To estimate running time of the exhaustive pipeline and define adequate *n* / *k* values you can run:  
```bash
python3 running_time_estimator.py <config_file> <max_k> <max_estimated_time> <n_feature_subsets> <search_max_n> <is_regressor>
```
where
* `config_file` is the path to json configuration file.
* `max_k` is the maximal length of each features subset.
* `max_estimated_time` is the maximal estimated time (in hours) of single running of the exhaustive pipeline.
* `n_feature_subsets` is the number of feature subsets processed by the exhaustive pipeline (*100* is usually enough).
* `search_max_n` is *1* if you need to find the maximal number of selected features for which estimated run time of the exhaustive pipeline is less than `max_estimated_time`, and *0* otherwise.
* `is_regressor` is *1* if you the estimation is for the regression.

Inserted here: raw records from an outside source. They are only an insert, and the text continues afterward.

(** * starlink-coverage: footprint geometry, grid mapping and coverage accumulation

    A shallow embedding of [main.py].

    Conventions of the embedding:
    - Python [float] values are modelled as real numbers ([R]); rounding is
      not modelled, so a statement about a value is a statement about the
      exact value of the expression the code evaluates.  [math.asin] and
      division keep the failure modes they have on Python floats
      ([ValueError], [ZeroDivisionError]); on the numpy floats that skyfield
      returns, a zero divisor gives an infinity instead, which [math.asin]
      then refuses with [ValueError].
    - Exceptions are explicit: a computation returns [Ok v] or [Raise e].
    - The third-party libraries (skyfield, geog, shapely, h3) are not part of
      the program; they are variables of the section that holds the driver.
    - [coverage] (a [defaultdict(int)]) is a [gmap string Z], [coverage_set]
      (a [set]) a [gset string]; [subpoints] (a [dict] whose iteration order
      is observable through the order of the calls) is an association list
      with Python's insertion semantics. *)

From Stdlib Require Import Reals Lra ZArith List String Ascii.
From Stdlib Require Import DecimalString DecimalPos DecimalZ.
From stdpp Require Import gmap strings list fin_maps fin_sets.

(** ** Exceptions *)

Inductive exn : Type :=
  | ValueError (msg : string)
  | ZeroDivisionError (msg : string)
  | UnboundLocalError (msg : string)
  | KeyError (key : string)
  | Exception (msg : string)
  | LibraryError (msg : string).

Inductive result (A : Type) : Type :=
  | Ok (a : A)
  | Raise (e : exn).
Arguments Ok {A} a.
Arguments Raise {A} e.

Definition rbind {A B} (c : result A) (k : A → result B) : result B :=
  match c with
  | Ok a => k a
  | Raise e => Raise e
  end.

Declare Scope result_scope.
Delimit Scope result_scope with result.
Notation "'let?' x ':=' c 'in' k" := (rbind c (fun x => k))
  (at level 10, x pattern, c at level 100, k at level 200) : result_scope.

Definition is_ok {A} (c : result A) : bool :=
  match c with Ok _ => true | Raise _ => false end.

(** An expression statement: the value is built and dropped.  Python's
    [Exception("...")] on a line of its own is such a statement: it is not
    [raise Exception("...")]. *)
Definition expr_stmt {A} (value : A) : result unit := Ok tt.

(** ** Python values and containers *)

(** Python's [str] on an [int]. *)
Definition str_int (z : Z) : string := NilZero.string_of_int (Z.to_int z).

Definition newline : string := String (ascii_of_nat 10) EmptyString.

(** The number of times a character occurs in a string. *)
Fixpoint count_char (a : ascii) (s : string) : nat :=
  match s with
  | EmptyString => 0
  | String c rest => (if Ascii.eqb a c then 1 else 0) + count_char a rest
  end.

(** A [dict] with string keys whose order matters: assignment to a key that
    is present keeps its place and replaces its value, a new key goes last. *)
Fixpoint dict_set {V} (k : string) (v : V) (d : list (string * V)) : list (string * V) :=
  match d with
  | [] => [(k, v)]
  | (k', v') :: rest =>
      if decide (k = k') then (k', v) :: rest else (k', v') :: dict_set k v rest
  end.

Fixpoint dict_get {V} (k : string) (d : list (string * V)) : result V :=
  match d with
  | [] => Raise (KeyError k)
  | (k', v) :: rest => if decide (k = k') then Ok v else dict_get k rest
  end.

(** [range(n)] *)
Definition range (n : Z) : list Z := map Z.of_nat (seq 0 (Z.to_nat n)).

(** A [for] loop whose body updates a state and may raise. *)
Fixpoint for_each {S A} (body : S → A → result S) (l : list A) (s : S) : result S :=
  match l with
  | [] => Ok s
  | x :: rest => rbind (body s x) (for_each body rest)
  end.

(** numpy's [linspace(start, stop, num)] with its default [endpoint=True]:
    [num] samples [start + i * (stop - start) / (num - 1)], the last one
    being [stop]. *)
Definition np_linspace (start stop : R) (num : nat) : list R :=
  map (fun i => (start + INR i * ((stop - start) / INR (num - 1)))%R) (seq 0 num).

(** *** Facts about them *)

Lemma count_char_app a s t :
  count_char a (s +:+ t) = (count_char a s + count_char a t)%nat.
Proof. induction s as [| c s IH]; simpl; [reflexivity | rewrite IH; lia]. Qed.

Lemma count_char_uint a d :
  a = ","%char ∨ a = ascii_of_nat 10 →
  count_char a (NilEmpty.string_of_uint d) = 0%nat.
Proof.
  intros [-> | ->]; induction d; simpl; auto.
Qed.

(** A printed integer holds neither a comma nor a line break. *)
Lemma count_char_str_int a z :
  a = ","%char ∨ a = ascii_of_nat 10 → count_char a (str_int z) = 0%nat.
Proof.
  intros Ha. unfold str_int, NilZero.string_of_int, NilZero.string_of_uint.
  destruct (Z.to_int z) as [d | d].
  - destruct d; try apply (count_char_uint a _ Ha).
    destruct Ha as [-> | ->]; reflexivity.
  - assert (count_char a (String "-" EmptyString) = 0%nat) as Hminus
      by (destruct Ha as [-> | ->]; reflexivity).
    destruct d;
      try (change (String "-" ?s) with (String "-" EmptyString +:+ s);
           rewrite count_char_app, Hminus; apply (count_char_uint a _ Ha)).
    destruct Ha as [-> | ->]; reflexivity.
Qed.

(** A string is cut in one way only at the first occurrence of a
    character. *)
Lemma split_at_first_char a s1 s2 t1 t2 :
  count_char a s1 = 0%nat → count_char a s2 = 0%nat →
  s1 +:+ String a t1 = s2 +:+ String a t2 → s1 = s2 ∧ t1 = t2.
Proof.
  revert s2. induction s1 as [| c1 s1 IH]; intros [| c2 s2]; simpl.
  - intros _ _ [= ->]. auto.
  - intros _ H2 [= <- _]. rewrite Ascii.eqb_refl in H2. discriminate.
  - intros H1 _ [= -> _]. rewrite Ascii.eqb_refl in H1. discriminate.
  - intros H1 H2 [= -> Heq].
    destruct (IH s2) as [-> ->]; [lia | lia | exact Heq | auto].
Qed.

(** Printing is one to one and reading the print gives the number back. *)
Lemma str_int_read_back z :
  NilZero.int_of_string (str_int z) = Some (Z.to_int z).
Proof.
  unfold str_int. apply NilZero.isi; destruct z; simpl; try discriminate;
    intros [= H]; exact (Unsigned.to_uint_nonnil _ H).
Qed.

Lemma str_int_inj z1 z2 : str_int z1 = str_int z2 → z1 = z2.
Proof.
  intros H. apply DecimalZ.to_int_inj.
  pose proof (str_int_read_back z1) as H1. rewrite H, str_int_read_back in H1.
  congruence.
Qed.

Lemma count_dot_uint d : count_char "."%char (NilEmpty.string_of_uint d) = 0%nat.
Proof. induction d; simpl; auto. Qed.

Lemma count_dot_str_int z : count_char "."%char (str_int z) = 0%nat.
Proof.
  unfold str_int, NilZero.string_of_int, NilZero.string_of_uint.
  destruct (Z.to_int z) as [d | d]; destruct d; simpl;
    first [reflexivity | apply count_dot_uint].
Qed.


Lemma dict_set_keys {V} (k : string) (v : V) (d : list (string * V)) :
  (dict_set k v d).*1 = if decide (k ∈ d.*1) then d.*1 else d.*1 ++ [k].
Proof.
  induction d as [| [k' v'] rest IH]; [reflexivity |].
  cbn [dict_set]. destruct (decide (k = k')) as [-> | Hne]; rewrite !fmap_cons.
  - rewrite decide_True by left. reflexivity.
  - rewrite IH. cbn [fst]. destruct (decide (k ∈ rest.*1)) as [Hin | Hnin].
    + rewrite decide_True by (right; exact Hin). reflexivity.
    + rewrite decide_False; [reflexivity |].
      intros [Heq | Hin]%elem_of_cons; [congruence | contradiction].
Qed.


Lemma dict_get_set_eq {V} (k : string) (v : V) (d : list (string * V)) :
  dict_get k (dict_set k v d) = Ok v.
Proof.
  induction d as [| [k' v'] rest IH]; simpl.
  - rewrite decide_True by reflexivity. reflexivity.
  - destruct (decide (k = k')) as [-> | Hne]; simpl.
    + rewrite decide_True by reflexivity. reflexivity.
    + rewrite decide_False by exact Hne. exact IH.
Qed.

Lemma dict_get_set_ne {V} (k k' : string) (v : V) (d : list (string * V)) :
  k ≠ k' → dict_get k' (dict_set k v d) = dict_get k' d.
Proof.
  intros Hne. induction d as [| [k0 v0] rest IH]; simpl.
  - rewrite decide_False by congruence. reflexivity.
  - destruct (decide (k = k0)) as [-> | Hne0]; simpl.
    + rewrite !decide_False by congruence. reflexivity.
    + destruct (decide (k' = k0)); [reflexivity | exact IH].
Qed.

Lemma dict_get_missing {V} (k : string) (d : list (string * V)) :
  k ∉ d.*1 → dict_get k d = Raise (KeyError k).
Proof.
  induction d as [| [k' v'] rest IH]; simpl; intros Hk; [reflexivity |].
  apply not_elem_of_cons in Hk as [Hne Hk].
  rewrite decide_False by exact Hne. apply IH, Hk.
Qed.

Lemma for_each_app {S A} (body : S → A → result S) (l1 l2 : list A) (s : S) :
  for_each body (l1 ++ l2) s = rbind (for_each body l1 s) (for_each body l2).
Proof.
  revert s. induction l1 as [| x l1 IH]; intros s; simpl; [reflexivity |].
  destruct (body s x) as [s1 | e]; simpl; [apply IH | reflexivity].
Qed.



(** ** Footprint geometry *)

Module Geometry.
Local Open Scope R_scope.

Definition R_MEAN : R := 6378.1.

Definition to_deg (radians : R) : R := radians * (180 / PI).
Definition to_rads (degrees : R) : R := degrees * (PI / 180).

Definition RIGHT_ANGLE : R := to_rads 90.

(** [math.asin]: a [ValueError] outside [-1, 1]. *)
Definition math_asin (x : R) : result R :=
  if Rle_dec (-1) x then
    if Rle_dec x 1 then Ok (asin x)
    else Raise (ValueError "math domain error")
  else Raise (ValueError "math domain error").

(** Float division: a [ZeroDivisionError] on a zero divisor (Python floats;
    see the conventions at the head of the file for numpy's). *)
Definition float_div (x y : R) : result R :=
  if Req_dec_T y 0 then Raise (ZeroDivisionError "float division by zero")
  else Ok (x / y).

(** The argument handed to [math.asin] by both geometry functions. *)
Definition asin_arg (altitude term_angle : R) : result R :=
  float_div (sin (to_rads term_angle + RIGHT_ANGLE) * R_MEAN) (R_MEAN + altitude).

Definition calcAreaSpherical (altitude term_angle : R) : result R :=
  let epsilon := to_rads term_angle in
  (let? q := float_div (sin (epsilon + RIGHT_ANGLE) * R_MEAN) (R_MEAN + altitude) in
   let? eta_FOV := math_asin q in
   let lambda_FOV := 2 * (PI - (epsilon + RIGHT_ANGLE + eta_FOV)) in
   let area := 2 * PI * (R_MEAN ^ 2) * (1 - cos (lambda_FOV / 2)) in
   Ok area)%result.

Definition calcCapAngle (altitude term_angle : R) : result R :=
  let epsilon := to_rads term_angle in
  (let? q := float_div (sin (epsilon + RIGHT_ANGLE) * R_MEAN) (R_MEAN + altitude) in
   let? eta_FOV := math_asin q in
   let lambda_FOV := 2 * (PI - (epsilon + RIGHT_ANGLE + eta_FOV)) in
   Ok (lambda_FOV / 2))%result.

(** The closed form the specification gives for the half-angle. *)
Definition cap_formula (altitude term_angle : R) : R :=
  PI - (to_rads term_angle + PI / 2
        + asin (sin (to_rads term_angle + PI / 2) * R_MEAN / (R_MEAN + altitude))).

(** *** Facts about the geometry *)

Lemma RIGHT_ANGLE_eq : RIGHT_ANGLE = PI / 2.
Proof. unfold RIGHT_ANGLE, to_rads. lra. Qed.

Lemma R_MEAN_pos : 0 < R_MEAN.
Proof. unfold R_MEAN. lra. Qed.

Above script calculates maximum possible values *n* / *k* for each *k*=`1...max_n` such that pipeline running time for each pair (*n*, *k*) is less then `max_estimated_time`

## Step 4: running the exhaustive pipeline

When input data, configuration file and *n*, *k* grid are ready,
the exhaustive pipeline could be executed -  
* __Classifiers__:
```bash
python3 build_classifiers.py <config_file>
```
* __Regressions__:
```bash
python3 build_regressors.py <config_file>
```

This will generate multiple files in the specified output folder:
* models.csv: this file contains all models (classifiers or regressors) which passed the filtration together with their quality metrics.
* summary_n_k.csv: for each pair of *n*, *k* three numbers are given: number of models which passed the filtration,
number of models which showed reliable performance (i.e., passed quality thresholds) on the validation set and
their ratio (in %). Low percentage of validation-reliable models together with high number of 
filtration-reliable models is usually associated with overfitting.
* summary_features.csv: for each feature percentage of models carrying this feature 
is listed (models which passed the filtration are considered).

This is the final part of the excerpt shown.